- Born: 19 December 1941 (age 84) Tehran, Iran
- Origin: Iran
- Occupations: Pianist, musician
- Instrument: Piano

= Rafael Minaskanian =

Rafael Minaskanian (رافائل میناسکانیان, born 19 December 1941) is an Iranian musician and pianist with Armenian background. He is the first artist whose classical piano recital has been broadcast on Iranian Television.

== Biography ==
Rafael Minaskanian was born in Tehran to Armenian and music-loving families. His mother played the piano and his father the violin, and Rafael began playing music at the age of six. His first piano teacher was Ms. Hagh Nazarian and then he became a student of Emanuel Melik-Aslanian. He took the stage for the first time at the age of ten, and as a teenager performed the first classical piano recital live on the newly launched Iranian National Television. He completed his primary education in a French private school and his secondary education in Firooz Bahram High School. After graduating, he went to the United States to study medicine, but after two years, with the guidance and encouragement of Ab Zerko, piano teacher and piano director, he studied music.

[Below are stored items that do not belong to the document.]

(** Whatever it is given, the schema mapping returns arrays in the four
    sequence fields, the constant origin and a timestamp that is there. *)
Lemma mapToSchema_shape (raw out : value) (w w' : World) :
  mapToSchema raw w = (Ok out, w') ->
  isArray (get_opt out "detection_signals") = true /\
  isArray (get_opt out "remediation_actions") = true /\
  isArray (get_opt out "documentation_links") = true /\
  isArray (get_opt out "tags") = true /\
  get_opt (get_opt out "source") "origin" = VStr ORIGIN /\
  nullish (get_opt out "scraped_at") = false.
Proof.
  unfold mapToSchema, bind, lift, ret, now_iso.
  destruct (get raw "id") as [id|e] eqn:G; [|discriminate].
  assert (Hget : forall k, get raw k = Ok (get_opt raw k)).
  { intros k. destruct raw; try discriminate; reflexivity. }
  rewrite !Hget.
  destruct (nullish (get_opt raw "scraped_at")) eqn:S;
    intros H; injection H as <- _; read_props;
    rewrite !isArray_array_or_empty; repeat split; try reflexivity; exact S.
Qed.

Lemma last_In {A : Type} (l : list A) (d : A) : l <> [] -> In (last l d) l.
Proof.
  induction l as [|x l IH]; [congruence|]. intros _.
  destruct l as [|y l]; [left; reflexivity|].
  right. apply IH. discriminate.
Qed.

(** The slug is not empty when the path has a segment that is not. *)
Lemma slugFromUrl_nonempty (url pathname seg : jsstring) :
  URL_pathname url = Some pathname ->
  In seg (split_slash pathname) -> seg <> [] ->
  slugFromUrl url <> [].
Proof.
  intros Hp Hin Hseg. unfold Scraper.slugFromUrl, last_of. rewrite Hp.
  rewrite Slug.last_segment_stripped.
  set (segs := filter (fun s => negb (is_empty s)) (split_slash pathname)).
  assert (Hne : segs <> []).
  { intros E. assert (Hs : In seg segs).
    { apply filter_In. split; [exact Hin|]. apply negb_true_iff, is_empty_false.
      exact Hseg. }
    rewrite E in Hs. exact Hs. }
  pose proof (last_In segs [] Hne) as Hl. apply filter_In in Hl.
  destruct Hl as [_ Hl]. apply negb_true_iff, is_empty_false in Hl. exact Hl.
Qed.

(** The record of a detail page carries the URL it was asked for. *)
Lemma parsed_record_source_url (url : jsstring) (w w1 : World) (record : value) :
  parseInefficiencyDetail url w = (Ok record, w1) ->
  get_opt (get_opt record "source") "url" = VStr url.
Proof.
  intros H. apply parseInefficiencyDetail_record in H.
  destruct H as (document & links & title & author & category & provider
                 & service & kind & _ & _ & ->).
  reflexivity.
Qed.

(** C9, as stated for the id: every record has a non-empty id. *)
Definition ids_nonempty : Prop :=
  forall (url : jsstring) (w w1 : World) (record : value),
    parseInefficiencyDetail url w = (Ok record, w1) ->
    Validator.nonempty_string (get_opt record "id").

(** C9, amended. Every record the assembler produces has as id a string,
    the slug of its URL, which is non-empty whenever the path of the URL
    has a non-empty segment; has as scraped_at the string the clock gives
    in ISO form; has arrays in detection_signals, remediation_actions,
    documentation_links and tags, the last one empty; and has the constant
    origin in its source, next to the URL it was asked for. The schema
    mapping alone already gives the arrays, the origin and a timestamp for
    any input it returns on. *)
Theorem assembled_record_invariants :
  (forall (raw out : value) (w w' : World),
      mapToSchema raw w = (Ok out, w') ->
      isArray (get_opt out "detection_signals") = true /\
      isArray (get_opt out "remediation_actions") = true /\
      isArray (get_opt out "documentation_links") = true /\
      isArray (get_opt out "tags") = true /\
      get_opt (get_opt out "source") "origin" = VStr ORIGIN /\
      nullish (get_opt out "scraped_at") = false) /\
  (forall (url : jsstring) (w w1 : World) (record : value),
      parseInefficiencyDetail url w = (Ok record, w1) ->
      get_opt record "id" = VStr (slugFromUrl url) /\
      (forall pathname seg : jsstring,
          URL_pathname url = Some pathname ->
          In seg (split_slash pathname) -> seg <> [] ->
          slugFromUrl url <> []) /\
      get_opt record "scraped_at" = VStr (clock w1 (tick w1)) /\
      (exists signals, get_opt record "detection_signals" = of_strings signals) /\
      (exists actions, get_opt record "remediation_actions" = of_strings actions) /\
      (exists links,
          get_opt record "documentation_links" = VArr (map link_value links)) /\
      get_opt record "tags" = VArr [] /\
      get_opt (get_opt record "source") "origin" = VStr ORIGIN /\
      get_opt (get_opt record "source") "url" = VStr url).
Proof.
  split; [exact mapToSchema_shape|].
  intros url w w1 record H.
  apply parseInefficiencyDetail_record in H.
  destruct H as (document & links & title & author & category & provider
                 & service & kind & _ & _ & ->).
  split; [reflexivity|]. split; [apply slugFromUrl_nonempty|].
  split; [reflexivity|]. split; [eexists; reflexivity|].
  split; [eexists; reflexivity|]. split; [eexists; reflexivity|].
  repeat split; reflexivity.
Qed.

After living in the US for several years, Minaskanian went to England in 1960 and made many trips to Italy, but returned to Iran with the Islamic Revolution. During these years he worked with several world-renowned masters, including Karl Ulrich Schnabel, Austrian pianist in Italy, and Ilona Kabos, British pianist in London.

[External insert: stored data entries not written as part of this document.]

(** * The record pool reducer of ra-tree-core (reducers/data.ts)

    A shallow embedding of [hideFetchedAt], [addRecords], [removeRecords],
    [dataReducer] and [getRecord], and the properties of the record pool
    that follow from them.

    Modelling choices, all taken from the source:
    - a JavaScript object is the finite map of its own properties, keyed
      by strings ([gmap string _]); properties inherited from
      [Object.prototype] are not part of the model;
    - a field of a record holds a primitive: [undefined], [null], a
      boolean, a number or a string.  Numbers are the integer-valued ones
      (a [Z], exact below 2^53) and [NaN];
    - a pool is one object: its records are its enumerable properties and
      its metadata map is the property [fetchedAt], which [hideFetchedAt]
      makes non enumerable.  Both live in the same name space;
    - a timestamp is the time value of a [Date], in milliseconds;
    - an expression that can raise a [TypeError] is evaluated in the
      [outcome] monad, which also has an outcome for the two operations
      that leave this fragment of the language: the comparison of a
      string with a number, and an array used where a record is
      expected;
    - the order in which [Object.keys] lists the keys is a parameter. *)

From Stdlib Require Import ZArith Lia Ascii String.
From stdpp Require Import base option list strings gmap pretty.

Open Scope string_scope.
Open Scope Z_scope.

(** ** Primitive values and the operators the reducer applies to them *)

Inductive value : Type :=
  | VUndef
  | VNull
  | VBool (b : bool)
  | VNum (n : Z)
  | VNaN
  | VStr (s : string).

#[global] Instance value_eq_dec : EqDecision value.
Proof. solve_decision. Defined.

The Minaskanians performed for the first time in London at the Presley Hall of the Royal Festival Hall, which was critically acclaimed. Well-known critic Eric Warr described him as "futuristic" and his artistic and technical ability as mature, passionate, brilliant and very clean. After Minaskanian returned to Iran, Arno Babajanian, a well-known Armenian composer and pianist, invited him to collaborate with him on the public performance of his work "Armenian Rhapsody for Two Pianos" at the University of Tehran.

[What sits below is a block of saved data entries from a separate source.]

Lemma to_int_within (c : Capabilities.t) :
  Z.land (Capabilities.to_int c) Capabilities.all_masks = Capabilities.to_int c.
Proof.
  unfold Capabilities.to_int.
  repeat (apply set_if_within; [reflexivity|]).
  reflexivity.
Qed.

Lemma all_masks_bits (i : Z) :
  Z.testbit Capabilities.all_masks i = true
  <-> (0 <= i <= 13 \/ 15 <= i <= 17).
Proof.
  split.
  - intros Hi.
    destruct (Z.ltb_spec i 0) as [Hneg|Hnn].
    { now rewrite Z.testbit_neg_r in Hi. }
    destruct (Z.ltb_spec 17 i) as [Hbig|Hsmall].
    { change Capabilities.all_masks with (245759 mod 2 ^ 18) in Hi.
      rewrite Z.mod_pow2_bits_high in Hi by lia. discriminate. }
    destruct (Z.eq_dec i 14) as [->|Hne]; [discriminate | lia].
  - intros Hi.
    assert (i = 0 \/ i = 1 \/ i = 2 \/ i = 3 \/ i = 4 \/ i = 5 \/ i = 6
            \/ i = 7 \/ i = 8 \/ i = 9 \/ i = 10 \/ i = 11 \/ i = 12
            \/ i = 13 \/ i = 15 \/ i = 16 \/ i = 17) as Hc by lia.
    repeat (destruct Hc as [->|Hc]; [reflexivity|]).
    subst. reflexivity.
Qed.

(** The set bits of [n] all lie within the masks when masking leaves
    [n] as it is. *)
Lemma within_masks_iff (n : Z) :
  Z.land n Capabilities.all_masks = n
  <-> forall i, Z.testbit n i = true -> 0 <= i <= 13 \/ 15 <= i <= 17.
Proof.
  split.
  - intros Hn i Hi. rewrite <- Hn, Z.land_spec in Hi.
    apply andb_true_iff in Hi. now apply all_masks_bits.
  - intros Hbits. apply Z.bits_inj'. intros i _.
    rewrite Z.land_spec.
    destruct (Z.testbit n i) eqn:E; [|reflexivity].
    apply Hbits, all_masks_bits in E. now rewrite E.
Qed.

(** C10: an integer whose set bits all lie within the seventeen masks
    (bits 0 to 13 and 15 to 17) is given back by [to_int] after
    [Capabilities], and [to_int] of any capabilities sets no bit outside
    those masks. *)
Theorem capabilities_roundtrip (n : Z) :
  (forall i, Z.testbit n i = true -> 0 <= i <= 13 \/ 15 <= i <= 17) ->
  Capabilities.to_int (Capabilities.init n) = n
  /\ forall (c : Capabilities.t) (i : Z),
       Z.testbit (Capabilities.to_int c) i = true ->
       (0 <= i <= 13 \/ 15 <= i <= 17).
Proof.
  intros Hn. apply within_masks_iff in Hn. split.
  - now rewrite to_int_init.
  - intros c i Hi. apply (within_masks_iff (Capabilities.to_int c)).
    + apply to_int_within.
    + exact Hi.
Qed.

(** 41484 is 0xa20c: bits 2, 3, 9, 13 and 15. *)
Lemma capabilities_roundtrip_witness :
  Capabilities.to_int (Capabilities.init 41484) = 41484
  /\ forall (c : Capabilities.t) (i : Z),
       Z.testbit (Capabilities.to_int c) i = true ->
       (0 <= i <= 13 \/ 15 <= i <= 17).
Proof.
  apply (capabilities_roundtrip 41484).
  apply within_masks_iff. reflexivity.
Defined.

(** ** Row decoding *)

Section Resultset_facts.

Variable colvalue : Type.
Variable col_none : colvalue.
Variable col_str : pystr -> colvalue.
Variables py_Decimal py_int py_float py_bytes
  : option bytes -> result colvalue.

Local Abbreviation iter_fields' :=
  (iter_fields colvalue col_none col_str py_Decimal py_int py_float py_bytes).
Local Abbreviation tuples_fields' :=
  (tuples_fields colvalue col_none col_str py_Decimal py_int py_float py_bytes).
Local Abbreviation Resultset_iter' :=
  (Resultset_iter colvalue col_none col_str py_Decimal py_int py_float py_bytes).
Local Abbreviation Resultset_tuples' :=
  (Resultset_tuples colvalue col_none col_str py_Decimal py_int py_float py_bytes).

Lemma iter_fields_unsupported (fs : list Field.t) (f : Field.t) :
  In f fs -> unsupported f ->
  forall rpacket pos r, is_ok (iter_fields' fs rpacket pos r) = false.
Proof.
  unfold unsupported. intros Hin Hf.
  induction fs as [|g fs IH]; intros rpacket pos r; [destruct Hin|].
  cbn. destruct (_read_lcbytes rpacket pos) as [[col pos']|e]; cbn; auto.
  destruct (FIELD_MAPPING (Field.type g)) as [cvt|] eqn:Eg; auto.
  destruct (call _ _ _ _ _ _ _ cvt col) as [v|e]; cbn; auto.
  destruct Hin as [->|Hin]; [congruence|]. now apply IH.
Qed.

Lemma tuples_fields_unsupported (fs : list Field.t) (f : Field.t) :
  In f fs -> unsupported f ->
  forall rpacket pos buf, is_ok (tuples_fields' fs rpacket pos buf) = false.
Proof.
  unfold unsupported. intros Hin Hf.
  induction fs as [|g fs IH]; intros rpacket pos buf; [destruct Hin|].
  cbn. destruct (_read_lcbytes rpacket pos) as [[col pos']|e]; cbn; auto.
  destruct (FIELD_MAPPING (Field.type g)) as [cvt|] eqn:Eg; auto.
  destruct (call _ _ _ _ _ _ _ cvt col) as [v|e]; cbn; auto.
  destruct Hin as [->|Hin]; [congruence|]. now apply IH.
Qed.

(** A generator whose body raises on every packet yields nothing. *)
Lemma generate_all_fail {R} (body : bytes -> result R) :
  (forall rpacket, is_ok (body rpacket) = false) ->
  forall packets, fst (generate body packets) = [].
Proof.
  intros Hfail [|rpacket rest]; cbn; [reflexivity|].
  specialize (Hfail rpacket). destruct (body rpacket); [discriminate|].
  reflexivity.
Qed.

Lemma generate_raises {R} (body : bytes -> result R) :
  (forall rpacket, is_ok (body rpacket) = false) ->
  forall packets, packets <> [] -> snd (generate body packets) <> None.
Proof.
  intros Hfail [|rpacket rest] Hne; [congruence|]. cbn.
  specialize (Hfail rpacket). destruct (body rpacket); discriminate.
Qed.

(** The two views raise the same exception on a row packet: they read
    the same columns and call the same converters. *)
Lemma views_raise_alike (fs : list Field.t) :
  forall rpacket pos r buf e,
    iter_fields' fs rpacket pos r = Err e ->
    tuples_fields' fs rpacket pos buf = Err e.
Proof.
  induction fs as [|g fs IH]; intros rpacket pos r buf e; cbn;
    [discriminate|].
  destruct (_read_lcbytes rpacket pos) as [[col pos']|e0]; cbn;
    [|intros H; inversion H; reflexivity].
  destruct (FIELD_MAPPING (Field.type g)) as [cvt|]; [|intros H; inversion H; reflexivity].
  destruct (call _ _ _ _ _ _ _ cvt col) as [v|e0]; cbn;
    [|intros H; inversion H; reflexivity].
  apply IH.
Qed.

Lemma row_raises (fs : list Field.t) (f : Field.t) :
  In f fs -> unsupported f ->
  forall rpacket,
    exists e, iter_fields' fs rpacket 0 [] = Err e
              /\ tuples_fields' fs rpacket 0 [] = Err e.
Proof.
  intros Hin Hf rpacket.
  pose proof (iter_fields_unsupported fs f Hin Hf rpacket 0 []) as H.
  destruct (iter_fields' fs rpacket 0 []) as [r|e] eqn:E; [discriminate|].
  exists e. split; [reflexivity|]. now apply views_raise_alike with [].
Qed.

(** C9: when a field of a result set has a type code outside
    FIELD_MAPPING, no row packet decodes, in the mapping view or in the
    positional view: the decoding of every row raises, the same
    exception in both views; a traversal over at least one row packet
    yields no row and ends with the exception of the first row; and at
    the field itself, once its bytes are read, the exception is the
    RuntimeError naming the type code and no value is made from the
    bytes, so that a traversal whose first field is the unsupported one
    ends with that RuntimeError. *)
Theorem unsupported_type_fails (rs : Resultset) (f : Field.t) :
  In f (fields rs) -> unsupported f ->
  (forall rpacket,
      exists e,
        iter_fields' (fields rs) rpacket 0 [] = Err e
        /\ tuples_fields' (fields rs) rpacket 0 [] = Err e)
  /\ (forall p ps,
         row_packets rs = Ok (p :: ps) ->
         exists e,
           iter_fields' (fields rs) p 0 [] = Err e
           /\ Resultset_iter' rs = ([], Some e)
           /\ Resultset_tuples' rs = ([], Some e))
  /\ fst (Resultset_iter' rs) = []
  /\ fst (Resultset_tuples' rs) = []
  /\ (forall rest rpacket pos col pos' r buf,
         _read_lcbytes rpacket pos = Ok (col, pos') ->
         iter_fields' (f :: rest) rpacket pos r
         = Err (RuntimeError (Field.type f))
         /\ tuples_fields' (f :: rest) rpacket pos buf
            = Err (RuntimeError (Field.type f)))
  /\ (forall rest p ps col pos',
         fields rs = f :: rest ->
         row_packets rs = Ok (p :: ps) ->
         _read_lcbytes p 0 = Ok (col, pos') ->
         Resultset_iter' rs = ([], Some (RuntimeError (Field.type f)))
         /\ Resultset_tuples' rs
            = ([], Some (RuntimeError (Field.type f)))).
Proof.
  intros Hin Hf.
  split; [now apply row_raises with f|].
  split.
  { intros p ps Hrows.
    destruct (row_raises (fields rs) f Hin Hf p) as (e & Hi & Ht).
    exists e. split; [exact Hi|].
    unfold Resultset_iter, Resultset_tuples. rewrite Hrows.
    cbn [generate]. rewrite Hi, Ht. split; reflexivity. }
  split.
  { unfold Resultset_iter.
    destruct (row_packets rs); [|reflexivity].
    apply generate_all_fail. intros rpacket.
    now apply iter_fields_unsupported with f. }
  split.
  { unfold Resultset_tuples.
    destruct (row_packets rs); [|reflexivity].
    apply generate_all_fail. intros rpacket.
    now apply tuples_fields_unsupported with f. }
  split.
  { intros rest rpacket pos col pos' r buf H.
    cbn. rewrite H. cbn. unfold unsupported in Hf. rewrite Hf.
    split; reflexivity. }
  intros rest p ps col pos' Hfs Hrows Hcol.
  unfold Resultset_iter, Resultset_tuples. rewrite Hrows, Hfs.
  cbn. rewrite Hcol. cbn. unfold unsupported in Hf. rewrite Hf.
  split; reflexivity.
Qed.

End Resultset_facts.

Lemma unsupported_type_fails_witness :
  Resultset_iter value VNone (fun s => VNone)
    (fun c => Ok VNone) (fun c => Ok VNone) (fun c => Ok VNone)
    (fun c => Ok VNone) vectors.bigint_rows
  = ([], Some (RuntimeError 8))
  /\ Resultset_tuples value VNone (fun s => VNone)
       (fun c => Ok VNone) (fun c => Ok VNone) (fun c => Ok VNone)
       (fun c => Ok VNone) vectors.bigint_rows
     = ([], Some (RuntimeError 8)).
Proof.
  apply (unsupported_type_fails value VNone (fun s => VNone)
           (fun c => Ok VNone) (fun c => Ok VNone) (fun c => Ok VNone)
           (fun c => Ok VNone) vectors.bigint_rows vectors.bigint_field)
    with (rest := []) (p := [x01; x37]) (ps := []) (col := Some [x37])
         (pos' := 2).
  - simpl. left. reflexivity.
  - reflexivity.
  - reflexivity.
  - reflexivity.
  - reflexivity.
Defined.

(** ** The constructor of the channel *)

Lemma Channel_init_other_host path_exists peer host port unixsock :
  str_eqb host (str_of "localhost") = false ->
  Channel_init path_exists peer host port unixsock = Err UnboundLocalError.
Proof. intros H. unfold Channel_init. rewrite H. reflexivity. Qed.

Lemma Channel_init_no_socket_file path_exists peer host port unixsock :
  path_exists unixsock = false ->
  Channel_init path_exists peer host port unixsock = Err UnboundLocalError.
Proof.
  intros H. unfold Channel_init. rewrite H.
  destruct (str_eqb host (str_of "localhost")); reflexivity.
Qed.

Lemma Channel_init_local path_exists peer port unixsock :
  path_exists unixsock = true ->
  exists c,
    Channel_init path_exists peer (str_of "localhost") port unixsock = Ok c
    /\ sock_family (_sock c) = AF_UNIX
    /\ __addr c = unix_address unixsock.
Proof.
  intros H. unfold Channel_init. rewrite H. cbn. eauto.
Qed.

(** C3 (fails on the code): constructing a channel is said to pick a TCP
    socket whenever the host is not 'localhost' or the socket file is
    missing, and never to fail.  For the host 127.0.0.1 the name [sock] is
    read by [if sock is None] before anything was assigned to it, whatever
    the file system holds: the constructor raises UnboundLocalError and no
    TCP socket is made. *)
Theorem Channel_init_tcp_unbound (path_exists : pystr -> bool)
    (peer : list Reply) :
  Channel_init path_exists peer (str_of "127.0.0.1") 3306
    (str_of "/var/run/mysqld/mysqld.sock") = Err UnboundLocalError.
Proof. now apply Channel_init_other_host. Qed.

(** ** The authentication packet *)

Lemma land_65535_range (z : Z) : 0 <= Z.land z 65535 < 2 ^ 32.
Proof.
  change 65535 with (Z.ones 16). rewrite Z.land_ones by lia.
  pose proof (Z.mod_pos_bound z (2 ^ 16) ltac:(lia)). lia.
Qed.

Lemma pack_auth_fields (z : Z) :
  exists p,
    pack auth_fmt [VInt (Z.land z 65535); VBytes [x8f; xff; xff; xff];
                   VInt 33; VBytes (repeat x00 23)] = Ok p.
Proof.
  pose proof (land_65535_range z) as [Hlo Hhi].
  unfold auth_fmt, pack.
  cbn [item_size Z.of_nat Pos.of_succ_nat Pos.succ Z.mul Pos.mul].
  destruct (Z.leb_spec 0 (Z.land z 65535)); [|lia].
  destruct (Z.ltb_spec (Z.land z 65535) (2 ^ 32)); [|lia].
  cbn -[le_bytes Z.land]. eauto.
Qed.

(** Any password makes the composition raise: the length byte of the
    token is a [str] added to a bytearray. *)
Lemma auth_packet_password sha1 caps scramble user password database :
  password <> [] ->
  is_ok (auth_packet sha1 caps scramble user password database) = false.
Proof.
  intros Hpw. unfold auth_packet.
  destruct (pack_auth_fields (Capabilities.to_int caps)) as [p ->].
  cbn [bind iadd].
  destruct (encode_ascii user) as [u|e]; [|reflexivity].
  cbn [bind iadd].
  destruct password as [|c rest]; [congruence|]. reflexivity.
Qed.

Lemma land_255 (z : Z) : Z.land z 255 = z mod 256.
Proof. change 255 with (Z.ones 8). now rewrite Z.land_ones by lia. Qed.

Lemma byte_of_Z_mod (z : Z) : byte_of_Z (z mod 256) = byte_of_Z z.
Proof. unfold byte_of_Z. now rewrite Z.mod_mod by lia. Qed.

Minaskanian has been teaching music at the Azad University and then the University of Tehran since 1993, and for the past two decades has been involved in education and performance (solo, chamber, and orchestra) in Iran, European countries, and the United States.

Minaskanian performed as a soloist at several music events with the Armenian String orchestra during the birthday of Aram Khachaturian, a prominent Armenian composer. In addition to educational and executive work, Minaskanian also engages in social activities and launches a variety of programs for humanitarian and educational purposes. He held two piano recitals in memory of his teacher, Emanuel Melik-Aslanian, for the benefit of special patients. Also in July 2013, together with the Parsian Orchestra, he held a concert in honor of Melik-Aslanian called "Beethoven Night" at Vahdat Hall, which was well received by classical music lovers. In the spring of 2016, he performed a solo in Hafez Hall in Shiraz and also held a piano training workshop. In his piano recital at the 31st Fajr International Music Festival at Vahdat Hall, he was enthusiastically received by the audience.

In 2019, Rafael Minaskanian was awarded the First Class Art Award of the Ministry of Culture and Islamic Guidance of Iran.